Bone Marrow Findings Further Support the Hypothesis that Essential Mixed Cryoglobulinemia Type II is Characterized by a Monoclonal B-Cell Proliferation

, , , , , , , , & show all
Pages 119-124 | Received 03 Feb 1995, Published online: 01 Jul 2009
 

Abstract

One-hundred-sixteen consecutive bone-marrow biopsies were taken from 76 patients with essential mixed cryoglobulinemia type II (type II cryo), whose median follow-up was 97 months. Fifty-four out of fifty-six subjects who underwent ELISA and RIBA tests for HCV, were found to be positive.
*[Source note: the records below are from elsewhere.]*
(* ===== verification/Env.v ===== *)
(** * Text and environment helpers of the standard library

    The [str] functions configuration readers use ([trim], [split], [lines],
    [split_once], [eq_ignore_ascii_case]), [std::env], and the flag readers of
    [crates/nil-core/src/net.rs].  Strings are UTF-8 byte strings. *)

From S2P Require Import Prelude.
From S2P Require Import Text.
From S2P Require Import Net.
From Stdlib Require Import Strings.Byte ZArith Lia.
From stdpp Require Import prelude gmap strings.

Local Open Scope Z_scope.

(** ** [str] *)

(** The UTF-8 encodings of the characters with the Unicode property [White_Space]. *)
Definition whitespace : list bytes :=
  [[x09]; [x0a]; [x0b]; [x0c]; [x0d]; [x20]; [xc2; x85]; [xc2; xa0]; [xe1; x9a; x80];
   [xe2; x80; x80]; [xe2; x80; x81]; [xe2; x80; x82]; [xe2; x80; x83]; [xe2; x80; x84];
   [xe2; x80; x85]; [xe2; x80; x86]; [xe2; x80; x87]; [xe2; x80; x88]; [xe2; x80; x89];
   [xe2; x80; x8a]; [xe2; x80; xa8]; [xe2; x80; xa9]; [xe2; x80; xaf]; [xe2; x81; x9f];
   [xe3; x80; x80]].

(** Remove encodings of [ws] from the front; [fuel] is the length of the text. *)
Fixpoint strip_front (ws : list bytes) (fuel : nat) (s : bytes) : bytes :=
  match fuel with
  | 0%nat => s
  | S fuel =>
      match find (λ w, starts_with w s) ws with
      | Some w => strip_front ws fuel (drop (length w) s)
      | None => s
      end
  end.

Definition trim_start (s : bytes) : bytes := strip_front whitespace (length s) s.

Definition trim_end (s : bytes) : bytes :=
  rev (strip_front (map (@rev byte) whitespace) (length s) (rev s)).

Definition trim (s : bytes) : bytes := trim_end (trim_start s).

(** [split(c)] for a one-byte separator: one more piece than there are separators. *)
Fixpoint split_on (c : byte) (s : bytes) : list bytes :=
  match s with
  | [] => [[]]
  | b :: s =>
      if decide (b = c) then [] :: split_on c s
      else match split_on c s with
           | [] => [[b]]
           | p :: ps => (b :: p) :: ps
           end
  end.

Definition strip_cr (l : bytes) : bytes :=
  match last l with Some b => if decide (b = x0d) then removelast l else l | None => l end.

(** [lines]: a carriage return is dropped only before a line feed, and a final line feed
    does not start another line. *)
Fixpoint lines_of (pieces : list bytes) : list bytes :=
  match pieces with
  | [] => []
  | [p] => if decide (p = []) then [] else [p]
  | p :: ps => strip_cr p :: lines_of ps
  end.

Definition lines (s : bytes) : list bytes := lines_of (split_on x0a s).

Fixpoint split_once (c : byte) (s : bytes) : option (bytes * bytes) :=
  match s with
  | [] => None
  | b :: s =>
      if decide (b = c) then Some ([], s)
      else '(l, r) ← split_once c s; Some (b :: l, r)
  end.

Definition ascii_lower (b : byte) : byte := if is_ascii_uppercase b then z2b (b2z b + 32) else b.

Definition eq_ignore_ascii_case (a b : bytes) : bool :=
  bool_decide (map ascii_lower a = map ascii_lower b).

(** ** The process environment *)

Definition Env := gmap bytes bytes.

Inductive VarResult := Present (v : bytes) | NotPresent | NotUnicode (raw : bytes).

(** [std::env::var]. *)
Definition env_var (env : Env) (name : bytes) : VarResult :=
  match env !! name with
  | Some raw => if is_utf8 raw then Present raw else NotUnicode raw
  | None => NotPresent
  end.

Definition env_var_ok (env : Env) (name : bytes) : option bytes :=
  match env_var env name with Present v => Some v | _ => None end.

(** [std::env::var_os]. *)
Definition env_var_os (env : Env) (name : bytes) : option bytes := env !! name.

Definition env_flag (env : Env) (name : bytes) : bool :=
  match env_var env name with
  | Present v =>
      let v := trim v in bool_decide (v = str "1") || eq_ignore_ascii_case v (str "true")
  | _ => false
  end.

(** [debug] is [cfg!(debug_assertions)]. *)
Definition dev_env_flag (debug : bool) (env : Env) (name : bytes) : bool :=
  if debug then env_flag env name else false.

Definition is_loopback_host (host : bytes) : bool :=
  eq_ignore_ascii_case host (str "localhost") ||
  match parse_ip host with Some ip => ip_is_loopback ip | None => false end.

(** ** Lemmas *)

Lemma split_on_nonempty c s : split_on c s ≠ [].
Proof. destruct s; cbn; [done|]. repeat case_match; done. Qed.

Lemma split_on_none c s : c ∉ s → split_on c s = [s].
Proof.
  induction s as [|b s IH]; intros Hc; cbn; [done|].
  rewrite decide_False by (intros ->; apply Hc; by left).
  rewrite IH; [done|]. intros ?. apply Hc. by right.
Qed.

Lemma split_on_app c p s : c ∉ p → split_on c (p ++ c :: s) = p :: split_on c s.
Proof.
  induction p as [|b p IH]; intros Hc; cbn.
  - by rewrite decide_True.
  - rewrite decide_False by (intros ->; apply Hc; by left).
    rewrite IH; [done|]. intros ?. apply Hc. by right.
Qed.

Lemma split_once_none c s : c ∉ s → split_once c s = None.
Proof.
  induction s as [|b s IH]; intros Hc; cbn; [done|].
  rewrite decide_False by (intros ->; apply Hc; by left).
  rewrite IH; [done|]. intros ?. apply Hc. by right.
Qed.

Lemma split_once_app c p s : c ∉ p → split_once c (p ++ c :: s) = Some (p, s).
Proof.
  induction p as [|b p IH]; intros Hc; cbn.
  - by rewrite decide_True.
  - rewrite decide_False by (intros ->; apply Hc; by left).
    rewrite IH; [done|]. intros ?. apply Hc. by right.
Qed.

(** Text that starts with no white-space encoding is not touched. *)
Lemma strip_front_none ws fuel s :
  Forall (λ w, starts_with w s = false) ws → strip_front ws fuel s = s.
Proof.
  intros Hw. destruct fuel; cbn; [done|].
  replace (find _ ws) with (@None bytes); [done|].
  symmetry. induction Hw as [|w ws E _ IH]; cbn; [done|]. by rewrite E.
Qed.

Lemma starts_with_head w b s :
  starts_with (b :: w) s = true → head s = Some b.
Proof. unfold starts_with. intros H%bool_decide_eq_true. destruct s; by simplify_eq/=. Qed.

Lemma strip_front_ascii ws fuel s :
  Forall (λ w, ∃ b w', w = b :: w' ∧ head s ≠ Some b) ws → strip_front ws fuel s = s.
Proof.
  intros Hw. apply strip_front_none. eapply Forall_impl; [exact Hw|].
  intros w (b & w' & -> & Hb). destruct (starts_with (b :: w') s) eqn:E; [|done].
  by apply starts_with_head in E.
Qed.

(** A printable, non-space ASCII byte. *)
Definition graphic (b : byte) : bool := in_range 33 126 b.

Lemma trim_front_graphic s :
  (∀ b, head s = Some b → graphic b = true) → trim_start s = s.
Proof.
  intros Hs. apply strip_front_ascii. unfold whitespace. repeat constructor;
    (eexists _, _; split; [reflexivity|]; intros Hb; by apply Hs in Hb).
Qed.

Lemma trim_end_graphic s :
  (∀ b, last s = Some b → graphic b = true) → trim_end s = s.
Proof.
  intros Hs. unfold trim_end. rewrite strip_front_ascii; [by rewrite rev_involutive|].
  assert (Hh : ∀ b, head (rev s) = Some b → graphic b = true).
  { intros b. rewrite <- (rev_involutive s) in Hs. intros Hb. apply Hs.
    destruct (rev s) as [|c l]; [done|]. cbn in *. by rewrite last_snoc. }
  unfold whitespace. cbn [map rev app]. repeat constructor;
    (eexists _, _; split; [reflexivity|]; intros Hb; by apply Hh in Hb).
Qed.

Lemma trim_graphic s : Forall (λ b, graphic b = true) s → trim s = s.
Proof.
  intros Hs. rewrite Forall_forall in Hs. unfold trim.
  rewrite trim_front_graphic; [apply trim_end_graphic|].
  - intros b Hb. apply Hs. by apply last_Some_elem_of in Hb.
  - intros b Hb. apply Hs. destruct s; [done|]. injection Hb as <-. by left.
Qed.

(** Trailing spaces go away. *)
Lemma trim_space s :
  Forall (λ b, graphic b = true) s → trim (s ++ [x20]) = s.
Proof.
  intros Hs. destruct (decide (s = [])) as [->|Hne]; [done|]. unfold trim.
  rewrite trim_front_graphic.
  2:{ intros b Hb. rewrite Forall_forall in Hs. destruct s; [done|]. injection Hb as <-.
      apply Hs. by left. }
  unfold trim_end. rewrite length_app, Nat.add_comm, rev_app_distr. cbn [length Nat.add rev app].
  change (rev (strip_front (map (@rev byte) whitespace) (length s) (rev s)) = s).
  apply trim_end_graphic. intros b Hb%last_Some_elem_of. rewrite Forall_forall in Hs. by apply Hs.
Qed.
At conventional light microscopic examination, 64/76 patients showed discrete lymphoid infiltrates consisting of small elements with plasmacytoid differentiation and with frequent paratrabecular location. Thirty-nine biopsies were studied by immunohistochemistry that revealed the B-cell nature of the infiltrates (CD20+, CD45RA+, CD79α+, CD3-, CD45RO-), with demonstrable monotypic Ig light-chain restriction in 22 cases. It is worthy of note that the lymphoid elements usually appeared protected against apoptosis, because of the strong expression of the bcl-2 oncogene product, and provided with a very low proliferative capacity, the Ki-67 index being lower that 3%. The latter findings are in keeping with the indolent behaviour of the clonal lymphoid population observed in type II cryo and allow some speculation as to the need for environmental stimuli for its maintenance as well as further mutagenic events for its eventual transformation into an overt lymphoma.